### HOW TO COMPLETE THIS TASK
Repeat exactly, and only, the lines below starting at the line that contains "From S2P Require Import Prelude." and ending at the line that contains "HashSet 16384 18043", inclusive of both.

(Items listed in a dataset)
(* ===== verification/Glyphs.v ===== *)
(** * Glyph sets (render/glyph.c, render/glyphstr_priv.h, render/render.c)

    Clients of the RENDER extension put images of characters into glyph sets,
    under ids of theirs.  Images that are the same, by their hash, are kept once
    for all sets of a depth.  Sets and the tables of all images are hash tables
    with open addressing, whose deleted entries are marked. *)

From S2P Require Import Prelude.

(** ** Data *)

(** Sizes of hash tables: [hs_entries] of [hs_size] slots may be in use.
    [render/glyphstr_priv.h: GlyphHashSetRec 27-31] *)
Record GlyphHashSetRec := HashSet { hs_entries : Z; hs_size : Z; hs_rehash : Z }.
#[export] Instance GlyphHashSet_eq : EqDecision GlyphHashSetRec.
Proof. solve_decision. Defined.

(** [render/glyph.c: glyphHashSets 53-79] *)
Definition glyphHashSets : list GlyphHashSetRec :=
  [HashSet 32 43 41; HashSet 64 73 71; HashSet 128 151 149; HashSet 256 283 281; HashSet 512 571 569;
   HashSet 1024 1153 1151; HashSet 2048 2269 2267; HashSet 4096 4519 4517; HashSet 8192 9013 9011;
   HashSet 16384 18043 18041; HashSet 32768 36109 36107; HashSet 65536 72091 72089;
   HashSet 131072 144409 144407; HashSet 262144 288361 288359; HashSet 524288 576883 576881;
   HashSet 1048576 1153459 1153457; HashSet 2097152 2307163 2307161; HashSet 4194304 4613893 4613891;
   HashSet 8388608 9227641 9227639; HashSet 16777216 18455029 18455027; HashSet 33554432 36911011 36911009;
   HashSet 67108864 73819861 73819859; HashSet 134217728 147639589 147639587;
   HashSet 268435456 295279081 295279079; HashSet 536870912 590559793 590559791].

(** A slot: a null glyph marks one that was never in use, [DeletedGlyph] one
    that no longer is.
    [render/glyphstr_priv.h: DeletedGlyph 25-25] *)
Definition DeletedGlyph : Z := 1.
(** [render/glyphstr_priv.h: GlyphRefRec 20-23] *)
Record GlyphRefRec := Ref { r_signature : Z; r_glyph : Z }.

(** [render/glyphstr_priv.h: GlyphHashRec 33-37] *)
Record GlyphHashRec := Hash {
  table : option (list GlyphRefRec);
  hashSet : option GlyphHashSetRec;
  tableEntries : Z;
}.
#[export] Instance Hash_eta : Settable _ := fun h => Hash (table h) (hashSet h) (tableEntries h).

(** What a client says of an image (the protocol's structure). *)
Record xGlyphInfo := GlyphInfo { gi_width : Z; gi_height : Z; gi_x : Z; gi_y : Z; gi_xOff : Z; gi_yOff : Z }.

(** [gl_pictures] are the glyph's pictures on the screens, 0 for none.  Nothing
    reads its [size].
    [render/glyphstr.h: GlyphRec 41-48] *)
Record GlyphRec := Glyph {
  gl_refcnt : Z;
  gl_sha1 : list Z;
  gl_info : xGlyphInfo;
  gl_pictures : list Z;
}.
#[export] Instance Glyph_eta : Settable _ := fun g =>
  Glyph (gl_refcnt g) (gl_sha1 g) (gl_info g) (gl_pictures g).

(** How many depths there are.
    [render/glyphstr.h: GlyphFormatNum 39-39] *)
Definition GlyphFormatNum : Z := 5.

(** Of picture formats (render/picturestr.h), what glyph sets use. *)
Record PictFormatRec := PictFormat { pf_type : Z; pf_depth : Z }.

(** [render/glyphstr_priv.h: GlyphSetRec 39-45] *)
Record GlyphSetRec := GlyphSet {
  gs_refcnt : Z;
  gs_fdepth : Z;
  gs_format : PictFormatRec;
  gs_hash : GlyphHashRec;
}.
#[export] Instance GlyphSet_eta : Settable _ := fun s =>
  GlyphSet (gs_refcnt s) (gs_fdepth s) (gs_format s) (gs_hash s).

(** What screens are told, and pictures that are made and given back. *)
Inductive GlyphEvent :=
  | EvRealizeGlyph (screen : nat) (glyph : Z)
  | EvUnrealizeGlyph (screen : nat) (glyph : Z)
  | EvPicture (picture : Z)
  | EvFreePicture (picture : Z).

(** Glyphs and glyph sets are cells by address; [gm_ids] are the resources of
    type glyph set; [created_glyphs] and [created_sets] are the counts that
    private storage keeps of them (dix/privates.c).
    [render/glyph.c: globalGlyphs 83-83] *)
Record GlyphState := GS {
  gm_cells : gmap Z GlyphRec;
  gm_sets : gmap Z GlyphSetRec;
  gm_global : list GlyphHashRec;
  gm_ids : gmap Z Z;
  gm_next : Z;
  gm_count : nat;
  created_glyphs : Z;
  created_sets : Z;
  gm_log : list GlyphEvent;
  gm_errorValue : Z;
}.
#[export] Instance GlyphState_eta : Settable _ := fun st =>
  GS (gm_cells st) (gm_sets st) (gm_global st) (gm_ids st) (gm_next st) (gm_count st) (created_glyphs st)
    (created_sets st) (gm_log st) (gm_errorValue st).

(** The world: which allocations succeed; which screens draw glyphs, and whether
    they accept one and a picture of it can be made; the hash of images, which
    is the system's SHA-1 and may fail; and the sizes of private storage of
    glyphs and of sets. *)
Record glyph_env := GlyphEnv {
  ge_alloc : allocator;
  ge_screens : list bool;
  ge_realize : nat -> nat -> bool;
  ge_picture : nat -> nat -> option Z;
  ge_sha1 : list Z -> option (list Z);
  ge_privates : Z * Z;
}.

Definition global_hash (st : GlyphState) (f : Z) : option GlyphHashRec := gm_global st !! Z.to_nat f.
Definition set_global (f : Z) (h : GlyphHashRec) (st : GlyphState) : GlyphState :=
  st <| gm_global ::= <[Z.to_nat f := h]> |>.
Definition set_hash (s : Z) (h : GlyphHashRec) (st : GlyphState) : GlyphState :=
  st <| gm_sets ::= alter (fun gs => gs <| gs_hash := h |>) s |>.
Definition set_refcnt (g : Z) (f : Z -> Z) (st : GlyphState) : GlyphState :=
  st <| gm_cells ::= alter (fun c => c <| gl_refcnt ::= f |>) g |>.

### ANSWER SECTION
From S2P Require Import Prelude.

(** ** Data *)

(** Sizes of hash tables: [hs_entries] of [hs_size] slots may be in use.
    [render/glyphstr_priv.h: GlyphHashSetRec 27-31] *)
Record GlyphHashSetRec := HashSet { hs_entries : Z; hs_size : Z; hs_rehash : Z }.
#[export] Instance GlyphHashSet_eq : EqDecision GlyphHashSetRec.
Proof. solve_decision. Defined.

(** [render/glyph.c: glyphHashSets 53-79] *)
Definition glyphHashSets : list GlyphHashSetRec :=
  [HashSet 32 43 41; HashSet 64 73 71; HashSet 128 151 149; HashSet 256 283 281; HashSet 512 571 569;
   HashSet 1024 1153 1151; HashSet 2048 2269 2267; HashSet 4096 4519 4517; HashSet 8192 9013 9011;
   HashSet 16384 18043 18041; HashSet 32768 36109 36107; HashSet 65536 72091 72089;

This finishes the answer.